-- Action item --
Your task is to copy the lines of the data below from the line holding "heap_caps_malloc : N" through the line holding "flash_proxy_task_handle : ptr;", inclusive, exactly and with nothing added.

──────────

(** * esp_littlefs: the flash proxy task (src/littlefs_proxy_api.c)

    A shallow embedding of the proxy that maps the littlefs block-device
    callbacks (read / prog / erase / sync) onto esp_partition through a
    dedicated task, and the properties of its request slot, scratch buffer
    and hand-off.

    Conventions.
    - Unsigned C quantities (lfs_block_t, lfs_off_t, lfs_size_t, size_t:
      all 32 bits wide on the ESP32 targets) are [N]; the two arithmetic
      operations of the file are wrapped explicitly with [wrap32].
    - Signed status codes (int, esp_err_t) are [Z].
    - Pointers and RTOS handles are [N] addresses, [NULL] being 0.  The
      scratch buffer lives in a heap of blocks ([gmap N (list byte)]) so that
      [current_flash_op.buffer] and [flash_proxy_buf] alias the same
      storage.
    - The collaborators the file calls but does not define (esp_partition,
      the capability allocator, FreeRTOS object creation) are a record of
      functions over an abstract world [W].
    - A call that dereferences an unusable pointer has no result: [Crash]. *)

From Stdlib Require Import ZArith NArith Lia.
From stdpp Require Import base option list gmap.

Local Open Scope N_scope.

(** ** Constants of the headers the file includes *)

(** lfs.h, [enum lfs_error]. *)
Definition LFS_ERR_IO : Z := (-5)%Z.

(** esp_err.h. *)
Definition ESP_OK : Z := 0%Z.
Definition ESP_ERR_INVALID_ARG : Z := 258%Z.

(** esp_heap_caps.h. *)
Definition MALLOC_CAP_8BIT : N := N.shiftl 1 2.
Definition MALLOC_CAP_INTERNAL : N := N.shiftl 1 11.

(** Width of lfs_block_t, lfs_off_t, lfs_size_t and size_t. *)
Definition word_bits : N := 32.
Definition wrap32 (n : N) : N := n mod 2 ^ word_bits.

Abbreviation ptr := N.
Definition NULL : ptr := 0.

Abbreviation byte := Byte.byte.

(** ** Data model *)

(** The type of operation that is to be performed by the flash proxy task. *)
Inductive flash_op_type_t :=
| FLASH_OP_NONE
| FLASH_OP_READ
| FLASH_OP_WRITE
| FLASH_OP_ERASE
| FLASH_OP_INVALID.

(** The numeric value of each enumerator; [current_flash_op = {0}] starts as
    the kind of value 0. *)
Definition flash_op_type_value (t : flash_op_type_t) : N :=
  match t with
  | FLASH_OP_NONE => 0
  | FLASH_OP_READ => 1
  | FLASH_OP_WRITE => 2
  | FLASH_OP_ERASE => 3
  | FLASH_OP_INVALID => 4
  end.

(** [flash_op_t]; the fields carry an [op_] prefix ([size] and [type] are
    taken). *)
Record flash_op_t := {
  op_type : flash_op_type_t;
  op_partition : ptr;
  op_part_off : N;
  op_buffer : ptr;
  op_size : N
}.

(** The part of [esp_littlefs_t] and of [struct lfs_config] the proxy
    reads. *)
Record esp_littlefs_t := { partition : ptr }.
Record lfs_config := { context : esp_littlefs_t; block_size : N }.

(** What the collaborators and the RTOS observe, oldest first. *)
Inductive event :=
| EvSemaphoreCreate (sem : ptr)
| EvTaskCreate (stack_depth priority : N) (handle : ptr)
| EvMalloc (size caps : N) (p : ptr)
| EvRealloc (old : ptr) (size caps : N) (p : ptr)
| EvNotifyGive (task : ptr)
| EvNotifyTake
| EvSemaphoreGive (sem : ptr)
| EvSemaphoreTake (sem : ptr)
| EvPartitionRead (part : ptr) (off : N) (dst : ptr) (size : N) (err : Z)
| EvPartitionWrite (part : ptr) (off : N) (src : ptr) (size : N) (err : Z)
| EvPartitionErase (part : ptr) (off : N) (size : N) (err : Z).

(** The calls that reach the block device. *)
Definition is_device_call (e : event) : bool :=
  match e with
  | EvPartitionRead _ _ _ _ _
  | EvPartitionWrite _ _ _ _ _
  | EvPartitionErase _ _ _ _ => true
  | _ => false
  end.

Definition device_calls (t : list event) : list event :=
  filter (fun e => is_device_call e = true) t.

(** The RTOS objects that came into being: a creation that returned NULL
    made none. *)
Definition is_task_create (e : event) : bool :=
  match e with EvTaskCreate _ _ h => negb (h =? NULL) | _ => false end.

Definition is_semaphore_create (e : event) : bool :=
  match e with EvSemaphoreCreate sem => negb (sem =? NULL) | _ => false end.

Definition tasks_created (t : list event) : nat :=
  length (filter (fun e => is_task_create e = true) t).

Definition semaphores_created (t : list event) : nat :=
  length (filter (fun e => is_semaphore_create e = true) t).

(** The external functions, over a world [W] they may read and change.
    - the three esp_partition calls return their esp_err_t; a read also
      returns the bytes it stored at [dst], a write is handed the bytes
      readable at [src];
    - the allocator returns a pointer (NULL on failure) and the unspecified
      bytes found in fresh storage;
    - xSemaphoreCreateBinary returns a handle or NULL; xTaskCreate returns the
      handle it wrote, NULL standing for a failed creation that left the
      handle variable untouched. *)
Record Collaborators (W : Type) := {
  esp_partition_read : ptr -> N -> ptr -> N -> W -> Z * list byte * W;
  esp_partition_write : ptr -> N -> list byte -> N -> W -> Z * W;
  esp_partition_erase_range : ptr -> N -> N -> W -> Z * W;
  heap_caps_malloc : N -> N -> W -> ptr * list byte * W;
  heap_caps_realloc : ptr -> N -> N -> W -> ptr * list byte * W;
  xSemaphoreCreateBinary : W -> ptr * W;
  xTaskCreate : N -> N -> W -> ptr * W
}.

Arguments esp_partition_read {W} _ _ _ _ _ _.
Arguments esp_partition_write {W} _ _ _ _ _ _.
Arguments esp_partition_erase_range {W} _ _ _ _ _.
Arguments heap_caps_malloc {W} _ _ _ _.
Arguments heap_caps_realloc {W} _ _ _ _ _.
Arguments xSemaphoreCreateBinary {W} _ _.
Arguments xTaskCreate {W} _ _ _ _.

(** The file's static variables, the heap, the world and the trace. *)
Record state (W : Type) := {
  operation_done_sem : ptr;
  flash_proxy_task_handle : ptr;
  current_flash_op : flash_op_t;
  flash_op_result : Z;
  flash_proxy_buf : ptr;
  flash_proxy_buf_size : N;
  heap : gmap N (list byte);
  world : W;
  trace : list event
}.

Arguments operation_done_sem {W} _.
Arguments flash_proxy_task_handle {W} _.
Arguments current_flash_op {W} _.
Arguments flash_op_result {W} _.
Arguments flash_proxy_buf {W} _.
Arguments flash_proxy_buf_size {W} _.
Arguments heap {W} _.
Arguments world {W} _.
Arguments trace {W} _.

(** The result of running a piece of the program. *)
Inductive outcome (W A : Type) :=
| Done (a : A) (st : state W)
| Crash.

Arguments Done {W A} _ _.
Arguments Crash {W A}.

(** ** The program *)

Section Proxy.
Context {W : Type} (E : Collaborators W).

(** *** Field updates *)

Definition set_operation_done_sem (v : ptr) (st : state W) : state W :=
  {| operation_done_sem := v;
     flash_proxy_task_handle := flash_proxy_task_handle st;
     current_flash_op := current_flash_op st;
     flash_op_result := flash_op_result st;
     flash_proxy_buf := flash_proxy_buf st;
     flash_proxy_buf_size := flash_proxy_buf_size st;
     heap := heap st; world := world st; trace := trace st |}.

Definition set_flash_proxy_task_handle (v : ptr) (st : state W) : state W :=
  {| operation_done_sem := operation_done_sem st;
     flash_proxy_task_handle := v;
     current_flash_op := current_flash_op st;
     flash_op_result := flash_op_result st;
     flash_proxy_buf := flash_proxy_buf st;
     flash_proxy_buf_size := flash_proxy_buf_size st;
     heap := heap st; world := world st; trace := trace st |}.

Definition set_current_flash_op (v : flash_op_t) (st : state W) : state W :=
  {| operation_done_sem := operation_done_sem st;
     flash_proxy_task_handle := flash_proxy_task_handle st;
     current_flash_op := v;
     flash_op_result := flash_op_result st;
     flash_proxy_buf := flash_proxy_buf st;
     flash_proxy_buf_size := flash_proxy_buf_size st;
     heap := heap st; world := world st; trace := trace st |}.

──────────

-- Final answer --
  heap_caps_malloc : N -> N -> W -> ptr * list byte * W;
  heap_caps_realloc : ptr -> N -> N -> W -> ptr * list byte * W;
  xSemaphoreCreateBinary : W -> ptr * W;
  xTaskCreate : N -> N -> W -> ptr * W
}.

Arguments esp_partition_read {W} _ _ _ _ _ _.
Arguments esp_partition_write {W} _ _ _ _ _ _.
Arguments esp_partition_erase_range {W} _ _ _ _ _.
Arguments heap_caps_malloc {W} _ _ _ _.
Arguments heap_caps_realloc {W} _ _ _ _ _.
Arguments xSemaphoreCreateBinary {W} _ _.
Arguments xTaskCreate {W} _ _ _ _.

(** The file's static variables, the heap, the world and the trace. *)
Record state (W : Type) := {
  operation_done_sem : ptr;
  flash_proxy_task_handle : ptr;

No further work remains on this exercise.